No tempo que fico esperando meu lanche, vejo a postura dos entregadores em esperar e às vezes ter que subir com o lanche. Quase nenhum entregador gosta de subir para entregar a comida. Quem está em casa acha que está “pagando” por esse serviço, e quer receber a comida na porta do seu apartamento. Quem está entregando recebe a mesma coisa para entregar na portaria ou para ter que perder tempo e entregar na porta do apartamento.
Acredito que já passou da hora do iFood, que é o principal player nesse mercado, implementar algum sistema de taxa extra ou pelo menos estabelecer nos termos de uso onde deve ser realizada a entrega.
Sim, há alguns casos em que o cliente realmente teria muita dificuldade em descer para pegar a entrega – tal como uma pessoa de idade avançada ou com deficiência. Mas os casos mencionados acima não têm a ver com isso: são usuários do iFood e apps semelhantes que não querem se dar ao trabalho de sair do apartamento para pegar a comida.
Eu peço delivery com mais frequência do que deveria – até os porteiros do meu prédio sabem disso! -, mas tento ser o mais ágil possível para retirar a entrega. Fico de olho no aplicativo para saber quando o pedido está próximo; e quando ele chega, na maioria dos casos, eu estou esperando lá embaixo ou descendo o elevador (antigo e lento). Vez ou outra, um dos motoboys comenta algo como: “se todo cliente fosse assim, ficava melhor pra gente!”.
Eles dizem isso, mas tenho para mim que esse deveria ser o tratamento básico para todo entregador.

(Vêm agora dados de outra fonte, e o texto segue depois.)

(** * Hybrid text-extraction pipeline: a shallow embedding and its properties

    The development follows the two modules of the pipeline,
    [src/pipeline/pdf_utils.py] (direct text, corruption heuristic, page
    orchestrator) and [src/pipeline/ocr.py] (detection-to-text reconstruction,
    OCR invoker).

    Conventions of the embedding.
    - A Python [str] is a list of Unicode code points ([N]).
    - A Python [int] is a [Z].  A Python [float] is the rational [Q] it
      denotes: in the reconstructor every arithmetic operation on floats
      is the exact operation followed by the rounding of binary64
      ([round64]: 53 bits, to nearest, ties to even), a decimal literal
      is the rounding of its value, and comparisons are exact.  Infinities
      and NaN are not modelled: the model is that of binary64 as long as
      every value stays below 2 ** 1024 in magnitude, which the statements
      on arithmetic ensure by bounding the coordinates.
      The proportions of the corruption heuristic are kept as exact
      quotients of two lengths.
    - A Python exception is a value of [exn]; code that may raise returns a
      [result].  Code that touches the outside world (the PDF reader, the
      rasteriser, the image preprocessor, the OCR engine) runs in a small
      state-and-exception monad whose state holds the memoised engine handle
      and the log of calls made to those collaborators. *)

From Stdlib Require Import String Ascii DecimalString.
From Stdlib Require Import ZArith NArith QArith Qabs Qround Qpower Qminmax Lia Lqa Bool.
From Stdlib Require Import List Permutation Sorted.
Import ListNotations.
Local Open Scope Z_scope.

(* ================================================================== *)
(** * Python values: exceptions, strings                               *)
(* ================================================================== *)

Inductive exn : Type :=
| ZeroDivisionError
| ValueError
| IndexError
| RuntimeError.

Inductive result (A : Type) : Type :=
| Ok (a : A)
| Raise (e : exn).
Arguments Ok {A} a.
Arguments Raise {A} e.

Definition rbind {A B} (r : result A) (k : A -> result B) : result B :=
  match r with
  | Ok a => k a
  | Raise e => Raise e
  end.

Declare Scope res_scope.
Delimit Scope res_scope with res.
Notation "x <- r ;; k" := (rbind r (fun x => k))
  (at level 61, r at next level, right associativity) : res_scope.

Module Py.

(** A character is a Unicode code point, a string a list of them. *)
Definition char := N.
Definition str := list char.

(** Decoding of a UTF-8 string literal of this file into code points. *)
Fixpoint utf8_go (bs : list N) (acc : N) (need : nat) : str :=
  match bs with
  | [] => []
  | b :: bs' =>
      match need with
      | S k =>
          let acc' := (acc * 64 + b mod 64)%N in
          match k with
          | O => acc' :: utf8_go bs' 0%N O
          | S _ => utf8_go bs' acc' k
          end
      | O =>
          if (b <? 128)%N then b :: utf8_go bs' 0%N O
          else if (b <? 224)%N then utf8_go bs' (b mod 32)%N 1%nat
          else if (b <? 240)%N then utf8_go bs' (b mod 16)%N 2%nat
          else utf8_go bs' (b mod 8)%N 3%nat
      end
  end.

Definition lit (s : string) : str :=
  utf8_go (map N_of_ascii (list_ascii_of_string s)) 0%N O.

Definition NL : char := 10%N.
Definition SP : char := 32%N.

(** [len(x)] *)
Definition len {A} (l : list A) : Z := Z.of_nat (length l).

(** [str.isspace] for one character: the characters of bidirectional
    class WS, B or S and of category Zs. *)
Definition isspace (c : char) : bool :=
  ((9 <=? c) && (c <=? 13) || (28 <=? c) && (c <=? 32)
   || (c =? 133) || (c =? 160) || (c =? 5760)
   || (8192 <=? c) && (c <=? 8202)
   || (c =? 8232) || (c =? 8233) || (c =? 8239) || (c =? 8287)
   || (c =? 12288))%N.

Fixpoint lstrip (s : str) : str :=
  match s with
  | [] => []
  | c :: s' => if isspace c then lstrip s' else s
  end.

Definition rstrip (s : str) : str := rev (lstrip (rev s)).

(** [s.strip()] *)
Definition strip (s : str) : str := rstrip (lstrip s).

(** [sep.join(parts)] *)
Fixpoint join (sep : str) (parts : list str) : str :=
  match parts with
  | [] => []
  | [p] => p
  | p :: ps => p ++ sep ++ join sep ps
  end.

(** [s.replace("\n", "")] *)
Definition remove_newlines (s : str) : str :=
  filter (fun c => negb (c =? NL)%N) s.

Fixpoint startswith (s p : str) : bool :=
  match p, s with
  | [], _ => true
  | _ :: _, [] => false
  | a :: p', b :: s' => (a =? b)%N && startswith s' p'
  end.

(** [sub in s] *)
Fixpoint contains (s sub : str) : bool :=
  startswith s sub ||
  match s with
  | [] => false
  | _ :: s' => contains s' sub
  end.

(** [len(set(s))] *)
Definition distinct (s : str) : Z := len (nodup N.eq_dec s).

(** [sum(1 for ch in s if p(ch))] *)
Definition count (p : char -> bool) (s : str) : Z := len (filter p s).

(** [a / b] on integers: true division, which raises on a zero divisor. *)
Definition truediv (a b : Z) : result Q :=
  if b =? 0 then Raise ZeroDivisionError
  else Ok (inject_Z a / inject_Z b)%Q.

(** [str(n)] for a non-negative integer. *)
Definition str_of_nat (n : nat) : str :=
  map N_of_ascii (list_ascii_of_string (NilZero.string_of_uint (Nat.to_uint n))).

(** [x < y] and [x <= y] on floats, as booleans. *)
Definition Qltb (x y : Q) : bool := negb (Qle_bool y x).
Definition Qleb (x y : Q) : bool := Qle_bool x y.

End Py.
Import Py.

(* ================================================================== *)
(** * Python floats: binary64                                          *)
(* ================================================================== *)

Module Float.

(** [2 ** e] *)
Definition pow2 (e : Z) : Q := (2 ^ e)%Q.

(** Rounding to the nearest integer, a tie going to the even one. *)
Definition rne (q : Q) : Z :=
  let f := Qfloor q in
  match (q - inject_Z f ?= 1 # 2)%Q with
  | Lt => f
  | Gt => f + 1
  | Eq => if Z.even f then f else f + 1
  end.

(** The exponent of the binade of a positive rational: the [e] with
    [2 ** e <= q < 2 ** (e + 1)]. *)
Definition ilog2 (q : Q) : Z :=
  let e0 := Z.log2 (Qnum q) - Z.log2 (Zpos (Qden q)) in
  if Qle_bool (pow2 e0) q then e0 else e0 - 1.

(** Binary64: 53 bits of precision; the smallest positive number is
    [2 ** -1074]. *)
Definition emin : Z := -1074.

(** The exponent of the unit in the last place at [q]. *)
Definition ulp_exp (q : Q) : Z := Z.max (ilog2 q - 52) emin.

Definition round_pos (q : Q) : Q :=
  (inject_Z (rne (q / pow2 (ulp_exp q))) * pow2 (ulp_exp q))%Q.

(** The binary64 number nearest to [q], ties to even. *)
Definition round64 (q : Q) : Q :=
  match Qnum q with
  | Z0 => 0%Q
  | Zpos _ => round_pos q
  | Zneg _ => (- round_pos (- q))%Q
  end.


(** A number of Python: an [int] or a [float]. *)
Inductive number : Type :=
| PyInt (n : Z)
| PyFloat (x : Q).

(** The rational a number denotes. *)
Definition value_of (v : number) : Q :=
  match v with
  | PyInt n => inject_Z n
  | PyFloat x => x
  end.

(** [float(n)]: the conversion an [int] operand undergoes next to a
    [float] one. *)
Definition float_of_int (n : Z) : Q := round64 (inject_Z n).

Definition as_float (v : number) : Q :=
  match v with
  | PyInt n => float_of_int n
  | PyFloat x => x
  end.

(** A decimal literal. *)
Definition float_literal (q : Q) : Q := round64 q.

(** [x * y], [x + y], [x - y] and [x / y] on floats. *)
Definition fmul (x y : Q) : Q := round64 (x * y).
Definition fadd (x y : Q) : Q := round64 (x + y).
Definition fsub (x y : Q) : Q := round64 (x - y).
Definition fdiv (x y : Q) : Q := round64 (x / y).

(** [a / b] on two [int]: the quotient, correctly rounded. *)
Definition int_truediv (a b : Z) : Q := round64 (inject_Z a / inject_Z b).

End Float.
Import Float.

(* ================================================================== *)
(** * pdf_utils.py: the corruption heuristic                           *)
(* ================================================================== *)

Module Heuristic.
Section WithAlphabet.

(** [str.isalpha] for one character is the Unicode table of letters
    (categories Lu, Ll, Lt, Lm, Lo); the heuristic is modelled over any
    such table. *)
Variable isalpha : char -> bool.

(** The set literal [{'I', 'l', '|', 'ı', 'İ'}]. *)
Definition broken_glyphs : list char := lit "Il|ıİ".

Definition is_broken_glyph (c : char) : bool :=
  existsb (fun g => (c =? g)%N) broken_glyphs.

(** ['А' <= ch <= 'я' or ch in 'Ёё'] *)
Definition is_cyrillic (c : char) : bool :=
  ((1040 <=? c) && (c <=? 1103))%N || contains (lit "Ёё") [c].

Definition keywords : list str :=
  map lit ["КОНТРАКТ"; "Дата"; "Контрагент"; "Страна"; "Валюта"; "Сумма"]%string.

Definition has_keyword (text : str) : bool :=
  existsb (fun kw => contains text kw) keywords.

A remuneração do motoboy depende de quantas viagens ele faz entre restaurante e usuário: ou seja, você acaba prejudicando o sustento de uma pessoa só por deixá-la esperando tempo demais.
E a remuneração pode ser um problema para os entregadores. Tome o exemplo de Marcelo Castelli, que trabalha no Rio de Janeiro: em um dia, ele percorre 160 km por 14 horas, mas só recebe R$ 50. Ele conta ao jornal O Dia que às vezes dorme em um posto de gasolina, em vez de voltar para casa, a fim de economizar o dinheiro do combustível. Até a alimentação fica prejudicada: “a gente só come um salgado e olhe lá… Coxinha no almoço e outra na janta; ou nem janta, só almoça”.
Infelizmente, nem todo mundo está realmente ciente disso. Espero que o posicionamento oficial do próprio iFood faça mais pessoas entenderem que, de fato, motoboy não é garçom.